TASK DESCRIPTION – Set down exactly the lines of the listing below, please, beginning with the first and ending with the line that holds "property is an".
---*---
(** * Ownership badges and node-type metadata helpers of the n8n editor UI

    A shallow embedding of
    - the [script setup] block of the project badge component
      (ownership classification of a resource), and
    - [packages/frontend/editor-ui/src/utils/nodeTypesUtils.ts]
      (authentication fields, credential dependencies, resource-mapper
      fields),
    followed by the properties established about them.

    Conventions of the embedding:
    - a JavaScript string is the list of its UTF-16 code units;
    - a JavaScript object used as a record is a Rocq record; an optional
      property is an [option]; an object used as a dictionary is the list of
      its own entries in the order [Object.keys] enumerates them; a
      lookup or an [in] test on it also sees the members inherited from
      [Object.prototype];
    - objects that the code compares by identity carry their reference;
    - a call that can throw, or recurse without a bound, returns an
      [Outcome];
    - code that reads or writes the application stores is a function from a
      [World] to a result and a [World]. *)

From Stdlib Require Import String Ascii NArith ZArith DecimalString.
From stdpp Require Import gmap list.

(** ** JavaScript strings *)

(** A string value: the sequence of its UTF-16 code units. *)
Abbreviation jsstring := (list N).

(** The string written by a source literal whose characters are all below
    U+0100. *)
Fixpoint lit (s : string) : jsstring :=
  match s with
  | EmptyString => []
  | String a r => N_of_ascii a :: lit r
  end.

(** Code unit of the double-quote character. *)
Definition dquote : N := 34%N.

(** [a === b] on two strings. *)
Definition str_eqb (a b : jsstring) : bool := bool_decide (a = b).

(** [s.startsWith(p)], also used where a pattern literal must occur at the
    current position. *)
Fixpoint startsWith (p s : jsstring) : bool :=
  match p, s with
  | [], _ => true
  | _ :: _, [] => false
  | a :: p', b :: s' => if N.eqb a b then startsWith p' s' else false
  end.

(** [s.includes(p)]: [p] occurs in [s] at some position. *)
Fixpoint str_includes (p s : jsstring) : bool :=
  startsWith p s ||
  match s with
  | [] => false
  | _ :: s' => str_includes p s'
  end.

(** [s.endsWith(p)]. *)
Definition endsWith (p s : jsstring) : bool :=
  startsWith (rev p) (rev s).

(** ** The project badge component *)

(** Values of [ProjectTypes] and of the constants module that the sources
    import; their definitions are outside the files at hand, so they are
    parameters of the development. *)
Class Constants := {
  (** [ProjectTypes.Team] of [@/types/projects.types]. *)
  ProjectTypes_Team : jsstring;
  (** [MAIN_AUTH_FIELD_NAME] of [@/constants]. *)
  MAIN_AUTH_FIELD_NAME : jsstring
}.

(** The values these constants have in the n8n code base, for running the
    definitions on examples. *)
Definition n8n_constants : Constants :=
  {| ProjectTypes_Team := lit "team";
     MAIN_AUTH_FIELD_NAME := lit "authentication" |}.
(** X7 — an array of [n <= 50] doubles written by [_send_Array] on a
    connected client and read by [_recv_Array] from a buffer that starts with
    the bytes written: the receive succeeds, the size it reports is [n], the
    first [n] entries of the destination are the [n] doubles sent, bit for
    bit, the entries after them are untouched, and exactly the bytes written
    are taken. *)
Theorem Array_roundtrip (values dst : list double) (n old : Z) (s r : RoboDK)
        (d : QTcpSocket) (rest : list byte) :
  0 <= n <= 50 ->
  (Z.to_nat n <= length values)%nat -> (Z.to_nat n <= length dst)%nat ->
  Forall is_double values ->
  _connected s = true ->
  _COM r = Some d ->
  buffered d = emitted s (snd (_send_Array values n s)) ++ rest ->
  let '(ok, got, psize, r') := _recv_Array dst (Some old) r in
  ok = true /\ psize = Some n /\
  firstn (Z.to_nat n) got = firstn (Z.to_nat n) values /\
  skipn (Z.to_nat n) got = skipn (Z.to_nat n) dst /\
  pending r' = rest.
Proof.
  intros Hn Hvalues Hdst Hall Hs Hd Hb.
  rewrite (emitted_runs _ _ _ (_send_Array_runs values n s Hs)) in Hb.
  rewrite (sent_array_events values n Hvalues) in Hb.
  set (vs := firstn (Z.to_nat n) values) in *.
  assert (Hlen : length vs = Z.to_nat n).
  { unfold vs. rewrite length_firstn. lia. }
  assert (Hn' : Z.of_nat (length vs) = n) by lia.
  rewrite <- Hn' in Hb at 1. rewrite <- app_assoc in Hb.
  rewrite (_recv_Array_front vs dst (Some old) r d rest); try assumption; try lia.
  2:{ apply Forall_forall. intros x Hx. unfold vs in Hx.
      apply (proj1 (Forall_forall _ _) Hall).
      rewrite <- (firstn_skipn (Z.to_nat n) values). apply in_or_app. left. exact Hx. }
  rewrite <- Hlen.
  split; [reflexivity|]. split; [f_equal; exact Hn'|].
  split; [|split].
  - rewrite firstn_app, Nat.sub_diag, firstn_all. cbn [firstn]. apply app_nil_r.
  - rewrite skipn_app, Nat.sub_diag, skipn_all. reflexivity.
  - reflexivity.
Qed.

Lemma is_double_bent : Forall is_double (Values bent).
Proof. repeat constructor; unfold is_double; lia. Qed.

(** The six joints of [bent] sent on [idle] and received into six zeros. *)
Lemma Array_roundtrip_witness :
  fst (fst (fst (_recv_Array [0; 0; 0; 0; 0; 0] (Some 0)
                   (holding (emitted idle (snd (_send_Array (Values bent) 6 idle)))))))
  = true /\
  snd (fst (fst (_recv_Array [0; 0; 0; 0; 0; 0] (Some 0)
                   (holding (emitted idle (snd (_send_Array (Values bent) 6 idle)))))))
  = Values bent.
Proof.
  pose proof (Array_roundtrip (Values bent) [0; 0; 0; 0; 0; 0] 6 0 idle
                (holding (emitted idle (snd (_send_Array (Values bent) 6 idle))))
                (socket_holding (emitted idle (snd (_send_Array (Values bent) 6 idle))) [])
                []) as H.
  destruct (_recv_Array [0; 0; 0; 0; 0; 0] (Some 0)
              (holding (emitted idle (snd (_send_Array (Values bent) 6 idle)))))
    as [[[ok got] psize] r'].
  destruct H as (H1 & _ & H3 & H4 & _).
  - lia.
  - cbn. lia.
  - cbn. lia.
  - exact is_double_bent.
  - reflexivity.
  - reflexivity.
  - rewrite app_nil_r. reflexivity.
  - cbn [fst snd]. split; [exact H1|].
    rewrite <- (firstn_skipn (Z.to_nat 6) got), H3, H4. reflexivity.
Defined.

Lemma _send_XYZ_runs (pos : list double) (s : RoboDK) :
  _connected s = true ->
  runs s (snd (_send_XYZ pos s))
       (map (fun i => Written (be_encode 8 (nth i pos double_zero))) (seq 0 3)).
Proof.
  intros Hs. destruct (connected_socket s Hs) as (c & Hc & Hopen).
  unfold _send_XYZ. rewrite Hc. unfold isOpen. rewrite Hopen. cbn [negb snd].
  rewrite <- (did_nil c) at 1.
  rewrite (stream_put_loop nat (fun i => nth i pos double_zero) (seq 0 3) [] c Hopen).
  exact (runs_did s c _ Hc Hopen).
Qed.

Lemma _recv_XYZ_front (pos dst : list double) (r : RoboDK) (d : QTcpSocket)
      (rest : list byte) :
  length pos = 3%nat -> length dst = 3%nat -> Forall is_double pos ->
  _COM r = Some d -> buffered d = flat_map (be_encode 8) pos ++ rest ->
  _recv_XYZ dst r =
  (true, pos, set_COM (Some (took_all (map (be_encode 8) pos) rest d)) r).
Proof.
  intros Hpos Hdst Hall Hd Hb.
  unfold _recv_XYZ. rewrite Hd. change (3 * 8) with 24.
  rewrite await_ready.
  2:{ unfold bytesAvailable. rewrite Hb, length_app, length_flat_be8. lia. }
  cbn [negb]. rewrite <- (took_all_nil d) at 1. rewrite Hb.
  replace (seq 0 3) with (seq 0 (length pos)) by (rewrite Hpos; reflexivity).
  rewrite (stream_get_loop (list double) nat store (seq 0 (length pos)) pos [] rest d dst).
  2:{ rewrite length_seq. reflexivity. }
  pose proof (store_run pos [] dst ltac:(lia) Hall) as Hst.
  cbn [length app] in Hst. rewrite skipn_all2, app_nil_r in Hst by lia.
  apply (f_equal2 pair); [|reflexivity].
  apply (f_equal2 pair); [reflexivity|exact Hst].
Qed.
---*---
SOLUTION –
(** * Ownership badges and node-type metadata helpers of the n8n editor UI

    A shallow embedding of
    - the [script setup] block of the project badge component
      (ownership classification of a resource), and
    - [packages/frontend/editor-ui/src/utils/nodeTypesUtils.ts]
      (authentication fields, credential dependencies, resource-mapper
      fields),
    followed by the properties established about them.

    Conventions of the embedding:
    - a JavaScript string is the list of its UTF-16 code units;
    - a JavaScript object used as a record is a Rocq record; an optional
      property is an [option]; an object used as a dictionary is the list of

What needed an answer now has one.